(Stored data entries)
+++

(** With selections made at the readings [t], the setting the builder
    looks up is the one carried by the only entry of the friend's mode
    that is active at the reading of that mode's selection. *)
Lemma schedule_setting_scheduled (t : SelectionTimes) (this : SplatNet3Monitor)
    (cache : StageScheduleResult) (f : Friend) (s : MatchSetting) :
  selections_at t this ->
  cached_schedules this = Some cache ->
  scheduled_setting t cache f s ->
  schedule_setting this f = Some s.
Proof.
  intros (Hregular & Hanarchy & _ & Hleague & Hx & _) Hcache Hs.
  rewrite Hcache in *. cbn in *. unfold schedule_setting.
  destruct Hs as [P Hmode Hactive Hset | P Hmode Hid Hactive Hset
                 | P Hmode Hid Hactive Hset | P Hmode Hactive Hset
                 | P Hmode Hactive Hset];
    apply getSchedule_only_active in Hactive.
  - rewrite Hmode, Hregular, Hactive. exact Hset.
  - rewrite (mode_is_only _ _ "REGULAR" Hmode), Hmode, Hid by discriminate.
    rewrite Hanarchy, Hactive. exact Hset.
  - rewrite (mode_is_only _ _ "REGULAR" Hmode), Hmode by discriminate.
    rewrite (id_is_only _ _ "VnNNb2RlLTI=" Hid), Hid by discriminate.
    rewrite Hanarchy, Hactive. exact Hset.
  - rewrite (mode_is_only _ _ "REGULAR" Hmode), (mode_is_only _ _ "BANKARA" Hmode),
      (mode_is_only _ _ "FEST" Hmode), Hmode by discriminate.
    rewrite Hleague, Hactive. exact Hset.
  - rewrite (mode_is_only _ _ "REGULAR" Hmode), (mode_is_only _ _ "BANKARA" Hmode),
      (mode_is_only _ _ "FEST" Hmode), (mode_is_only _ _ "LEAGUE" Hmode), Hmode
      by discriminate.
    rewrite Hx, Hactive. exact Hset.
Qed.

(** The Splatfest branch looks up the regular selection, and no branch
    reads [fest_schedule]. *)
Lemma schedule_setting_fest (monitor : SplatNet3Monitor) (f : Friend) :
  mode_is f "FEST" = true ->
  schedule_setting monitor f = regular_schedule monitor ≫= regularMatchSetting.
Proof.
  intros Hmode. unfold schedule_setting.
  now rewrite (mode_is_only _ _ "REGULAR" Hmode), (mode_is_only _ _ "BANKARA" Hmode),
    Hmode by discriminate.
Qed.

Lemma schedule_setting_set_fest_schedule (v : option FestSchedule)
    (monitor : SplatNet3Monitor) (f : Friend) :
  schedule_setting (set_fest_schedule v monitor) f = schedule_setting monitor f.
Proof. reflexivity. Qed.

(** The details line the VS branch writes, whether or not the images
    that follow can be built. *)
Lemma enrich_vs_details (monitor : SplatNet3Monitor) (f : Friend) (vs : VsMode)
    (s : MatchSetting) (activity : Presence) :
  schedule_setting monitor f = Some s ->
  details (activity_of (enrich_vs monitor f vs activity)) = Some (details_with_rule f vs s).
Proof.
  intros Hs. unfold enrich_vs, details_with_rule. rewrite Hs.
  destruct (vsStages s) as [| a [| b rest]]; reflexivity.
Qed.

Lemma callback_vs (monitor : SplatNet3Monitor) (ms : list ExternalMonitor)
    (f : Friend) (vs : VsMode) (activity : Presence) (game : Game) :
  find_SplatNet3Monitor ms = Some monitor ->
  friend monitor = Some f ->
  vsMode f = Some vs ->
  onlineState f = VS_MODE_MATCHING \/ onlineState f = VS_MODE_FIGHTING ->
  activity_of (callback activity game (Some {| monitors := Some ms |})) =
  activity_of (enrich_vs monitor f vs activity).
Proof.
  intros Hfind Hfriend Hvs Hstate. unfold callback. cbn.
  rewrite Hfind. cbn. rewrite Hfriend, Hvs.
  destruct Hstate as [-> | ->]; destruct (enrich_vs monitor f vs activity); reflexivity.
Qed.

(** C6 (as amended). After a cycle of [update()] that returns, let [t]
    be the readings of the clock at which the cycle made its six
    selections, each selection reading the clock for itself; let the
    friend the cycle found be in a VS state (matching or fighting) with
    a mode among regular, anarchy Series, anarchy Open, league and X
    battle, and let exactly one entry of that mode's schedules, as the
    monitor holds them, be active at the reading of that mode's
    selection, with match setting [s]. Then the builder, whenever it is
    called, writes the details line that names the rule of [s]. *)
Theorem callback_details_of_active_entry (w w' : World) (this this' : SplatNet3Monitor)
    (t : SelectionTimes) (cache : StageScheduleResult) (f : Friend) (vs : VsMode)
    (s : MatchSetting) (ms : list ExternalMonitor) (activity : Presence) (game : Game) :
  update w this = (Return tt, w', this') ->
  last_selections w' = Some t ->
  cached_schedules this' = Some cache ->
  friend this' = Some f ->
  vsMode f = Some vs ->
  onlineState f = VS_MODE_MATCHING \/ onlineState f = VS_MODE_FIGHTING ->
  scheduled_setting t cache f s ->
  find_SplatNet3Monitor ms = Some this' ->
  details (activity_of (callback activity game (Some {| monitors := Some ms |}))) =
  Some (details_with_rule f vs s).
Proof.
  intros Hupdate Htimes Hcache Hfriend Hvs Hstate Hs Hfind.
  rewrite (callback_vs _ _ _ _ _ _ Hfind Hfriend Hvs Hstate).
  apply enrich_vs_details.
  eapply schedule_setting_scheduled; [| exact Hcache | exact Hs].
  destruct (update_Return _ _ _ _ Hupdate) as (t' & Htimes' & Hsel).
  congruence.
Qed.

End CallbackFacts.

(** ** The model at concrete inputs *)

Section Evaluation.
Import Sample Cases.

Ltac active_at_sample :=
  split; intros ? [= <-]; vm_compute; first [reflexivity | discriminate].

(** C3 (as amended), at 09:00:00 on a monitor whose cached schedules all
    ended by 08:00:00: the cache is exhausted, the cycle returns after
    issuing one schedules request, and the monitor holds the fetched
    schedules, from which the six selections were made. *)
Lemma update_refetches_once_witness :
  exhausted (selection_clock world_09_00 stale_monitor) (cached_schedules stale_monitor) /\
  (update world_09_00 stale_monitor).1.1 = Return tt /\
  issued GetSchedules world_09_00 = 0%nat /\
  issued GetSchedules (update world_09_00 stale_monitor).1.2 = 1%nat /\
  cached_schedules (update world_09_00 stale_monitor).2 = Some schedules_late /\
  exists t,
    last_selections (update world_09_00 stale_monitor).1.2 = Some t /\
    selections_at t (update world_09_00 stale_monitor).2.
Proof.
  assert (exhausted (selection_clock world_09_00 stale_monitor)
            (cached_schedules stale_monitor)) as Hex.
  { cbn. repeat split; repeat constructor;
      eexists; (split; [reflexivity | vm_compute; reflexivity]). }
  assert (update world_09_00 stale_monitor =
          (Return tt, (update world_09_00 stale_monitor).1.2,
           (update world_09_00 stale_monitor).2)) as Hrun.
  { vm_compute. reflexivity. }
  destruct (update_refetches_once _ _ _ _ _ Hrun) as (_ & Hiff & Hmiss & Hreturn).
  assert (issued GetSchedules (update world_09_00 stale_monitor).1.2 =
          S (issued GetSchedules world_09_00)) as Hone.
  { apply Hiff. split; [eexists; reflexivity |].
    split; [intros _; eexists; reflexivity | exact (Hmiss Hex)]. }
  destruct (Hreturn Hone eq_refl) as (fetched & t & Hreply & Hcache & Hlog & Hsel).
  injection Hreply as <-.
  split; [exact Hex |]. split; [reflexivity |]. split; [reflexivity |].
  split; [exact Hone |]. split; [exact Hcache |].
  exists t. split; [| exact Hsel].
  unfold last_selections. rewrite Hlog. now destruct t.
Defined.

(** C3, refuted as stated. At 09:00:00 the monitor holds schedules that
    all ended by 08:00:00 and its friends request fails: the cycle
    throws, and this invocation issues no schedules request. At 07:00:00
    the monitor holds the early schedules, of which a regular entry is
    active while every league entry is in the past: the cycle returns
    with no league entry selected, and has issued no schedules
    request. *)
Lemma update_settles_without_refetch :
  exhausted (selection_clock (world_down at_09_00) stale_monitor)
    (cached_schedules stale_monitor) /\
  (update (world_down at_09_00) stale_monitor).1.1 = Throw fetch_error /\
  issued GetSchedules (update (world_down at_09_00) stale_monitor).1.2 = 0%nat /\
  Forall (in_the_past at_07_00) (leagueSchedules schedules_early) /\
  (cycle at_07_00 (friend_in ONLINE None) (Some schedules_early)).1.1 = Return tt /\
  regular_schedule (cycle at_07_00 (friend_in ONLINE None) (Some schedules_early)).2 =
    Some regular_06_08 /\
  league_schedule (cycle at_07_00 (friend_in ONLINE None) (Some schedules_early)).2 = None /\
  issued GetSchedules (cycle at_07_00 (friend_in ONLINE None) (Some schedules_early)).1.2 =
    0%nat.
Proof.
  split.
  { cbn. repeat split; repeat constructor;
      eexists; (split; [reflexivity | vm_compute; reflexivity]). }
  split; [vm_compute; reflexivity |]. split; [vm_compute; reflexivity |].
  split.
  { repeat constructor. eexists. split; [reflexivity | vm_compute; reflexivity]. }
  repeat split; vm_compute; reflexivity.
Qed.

+++

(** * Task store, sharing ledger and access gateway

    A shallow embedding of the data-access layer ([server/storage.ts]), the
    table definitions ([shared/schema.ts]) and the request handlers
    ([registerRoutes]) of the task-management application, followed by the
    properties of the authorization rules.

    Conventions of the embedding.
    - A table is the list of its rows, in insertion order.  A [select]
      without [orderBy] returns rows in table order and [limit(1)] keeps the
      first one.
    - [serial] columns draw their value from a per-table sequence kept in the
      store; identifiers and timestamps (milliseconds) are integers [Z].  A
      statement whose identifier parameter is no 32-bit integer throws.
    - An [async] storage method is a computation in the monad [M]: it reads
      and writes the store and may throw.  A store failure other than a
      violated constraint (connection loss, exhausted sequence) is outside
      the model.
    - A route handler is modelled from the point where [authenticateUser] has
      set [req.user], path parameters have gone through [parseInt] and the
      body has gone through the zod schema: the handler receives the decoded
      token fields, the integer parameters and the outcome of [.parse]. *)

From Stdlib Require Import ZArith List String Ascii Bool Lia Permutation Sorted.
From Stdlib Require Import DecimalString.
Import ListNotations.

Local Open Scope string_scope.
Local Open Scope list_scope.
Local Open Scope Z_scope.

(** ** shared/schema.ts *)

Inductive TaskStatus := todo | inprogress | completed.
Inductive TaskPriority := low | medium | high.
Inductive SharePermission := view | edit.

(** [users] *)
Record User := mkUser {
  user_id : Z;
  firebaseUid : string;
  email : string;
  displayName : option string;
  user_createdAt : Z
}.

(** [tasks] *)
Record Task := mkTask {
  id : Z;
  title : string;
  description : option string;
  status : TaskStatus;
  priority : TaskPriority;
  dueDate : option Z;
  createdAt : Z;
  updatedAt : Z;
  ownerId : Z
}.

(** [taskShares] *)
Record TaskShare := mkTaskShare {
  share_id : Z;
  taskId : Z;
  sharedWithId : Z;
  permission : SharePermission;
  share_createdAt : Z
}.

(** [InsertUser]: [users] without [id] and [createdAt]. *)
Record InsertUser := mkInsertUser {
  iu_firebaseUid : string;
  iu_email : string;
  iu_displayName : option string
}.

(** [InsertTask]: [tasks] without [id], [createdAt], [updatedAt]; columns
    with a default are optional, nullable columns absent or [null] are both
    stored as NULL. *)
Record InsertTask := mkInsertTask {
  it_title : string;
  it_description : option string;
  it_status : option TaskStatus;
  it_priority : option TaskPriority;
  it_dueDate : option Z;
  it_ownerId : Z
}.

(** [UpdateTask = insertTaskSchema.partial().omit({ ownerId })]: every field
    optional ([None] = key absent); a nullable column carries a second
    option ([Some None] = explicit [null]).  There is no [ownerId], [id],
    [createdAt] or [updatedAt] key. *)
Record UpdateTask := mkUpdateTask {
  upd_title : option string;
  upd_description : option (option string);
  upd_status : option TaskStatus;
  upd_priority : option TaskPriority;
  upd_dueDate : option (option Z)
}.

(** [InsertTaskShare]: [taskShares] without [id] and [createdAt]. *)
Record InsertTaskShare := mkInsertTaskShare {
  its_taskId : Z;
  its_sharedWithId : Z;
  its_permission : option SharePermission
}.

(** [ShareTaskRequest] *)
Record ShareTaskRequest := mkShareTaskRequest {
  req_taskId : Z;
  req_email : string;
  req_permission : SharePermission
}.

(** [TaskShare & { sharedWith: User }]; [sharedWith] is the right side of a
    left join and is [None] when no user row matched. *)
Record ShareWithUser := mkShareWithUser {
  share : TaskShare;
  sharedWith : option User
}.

+++

- What you are asked to do
Within the data above, the lines from the one with "now rewrite (mode_is_only" to the one with "that follow can be built. *)" must be repeated exactly; no other line belongs in the answer.

- Reply to the task
  now rewrite (mode_is_only _ _ "REGULAR" Hmode), (mode_is_only _ _ "BANKARA" Hmode),
    Hmode by discriminate.
Qed.

Lemma schedule_setting_set_fest_schedule (v : option FestSchedule)
    (monitor : SplatNet3Monitor) (f : Friend) :
  schedule_setting (set_fest_schedule v monitor) f = schedule_setting monitor f.
Proof. reflexivity. Qed.

(** The details line the VS branch writes, whether or not the images
    that follow can be built. *)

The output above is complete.